Milton Friedman, neo-liberal economic hero, argued that the only role of business is to make a profit. By implication, this leaves it to the state, whatever is ideologically left to It, to fix whatever ills arise from the single-minded pursuit of profit, of which ills history has seen many, and still does. A simple division of labour follows, we could then conclude: business creates the jobs and income to purchase whatever business creates, while the state heals any wounds that the wealth creation process generates.  But since neo-liberals oppose tax increases and almost tax itself, in principle, society’s ability to perform such a role has significantly waned. And since, too, statist solutions, such as full employment, for the ills of economic productivity,  have been discarded after the fall of centralized communism, a core challenge was posed for government: how to ensure productivity, and public well-being without increased tax-funded public service investment?   

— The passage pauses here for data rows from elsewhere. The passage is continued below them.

(* ===== verification/AccessSpec.v ===== *)
(** * Who reaches what

    The contract of src/pkg/agent/http.go: the verdict of the access
    control on a request, and the table of endpoints. *)
From S2P Require Import Prelude GoStrings GoFloat Regexp DataSet Matchers Prom Promql Errors.
From S2P Require Import AccessControl Kube GoTime Url Http Json ApiContext Hijack HijackSpec.
From S2P Require Import Mux Access.
From Stdlib Require Import Ascii.
From stdpp Require Import gmap.
From stdpp Require Import options.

Enter at this point – a perfect option that offered social benefits without taxation to fund it.  How about if business itself does the job by incorporating in its business models social goals as well as its bottom line needs, including profit? BGFG and TorontotheBetter are both committed to the potential of this model. And since the birth of industrial capitalism there have been enterprises like Bourneville Chocolate, that have indeed incorporated moral, religious or political values in their principles and practices. However successful such enterprises may be, however, we believe that their advocates must explicitly recognize what they cannot and will not do. The Buy Good Feel Good space offers an opportunity for such to do that, but unfortunately there was little mention of it to the knowledge of this observer.   
TorontotheBetter is a non-profit set up to promote the use and availability of socially progressive economic options. In this regard, then, there is common ground between the aims of  TorontotheBetter, a non-profit enterprise, and the BGFG initiative. With the greater part of developed economies still in private hands and with the goal of profit maximization leading, as always, to the depletion of much human and environmental capacity, there is clearly growing opportunity, and space, for  what has been called “business done differently.” Feelgood has become a pejorative phrase in recent years because of its implicit recognition of the gap between feeling and being, or aspiration and actuality. Scanning the range of goods and services on display at BGFG we saw enterprises that do many things that benefit various sufferers like the many impoverished peasants of Nepal and/or the environment everywhere. The problem for TorontotheBetter then, is not the good that many social enterprises do, but their relative silence about the much that they can’t, or don’t do, even if they recognize that other institutions are required for an adequate social fabric to be completed. The danger of a relentlessly positive feelgood chorus is that it will encourage complacency about remaining problems that remain un-served and,  most importantly, about  the causes of these and other societal problems.
So, for future trade expos, whose object must be  to promote use of its sponsoring enterprises, we recommend a continuous parallel narrative about the limits of the independent social  enterprise sector on the one hand and the critical importance of stable tax support for the provision of basic needs for all by the public sector on the other. In addition to their relatively piecemeal coverage of societal needs, and consequential high prices and associated class privilege of social enterprise users (patrons seems a fitting word her, for once)  – there seem to be few socially committed engineering or mining companies, for instance – silence on the need for state funding in key areas inevitably leaves them open to an accusation of more or less smug complacency in the face of real societal stress.
We call on BGFG and other initiatives like them to be upfront  about the benefits and the limitations of what they do. They will gain in credibility and commitment if they do.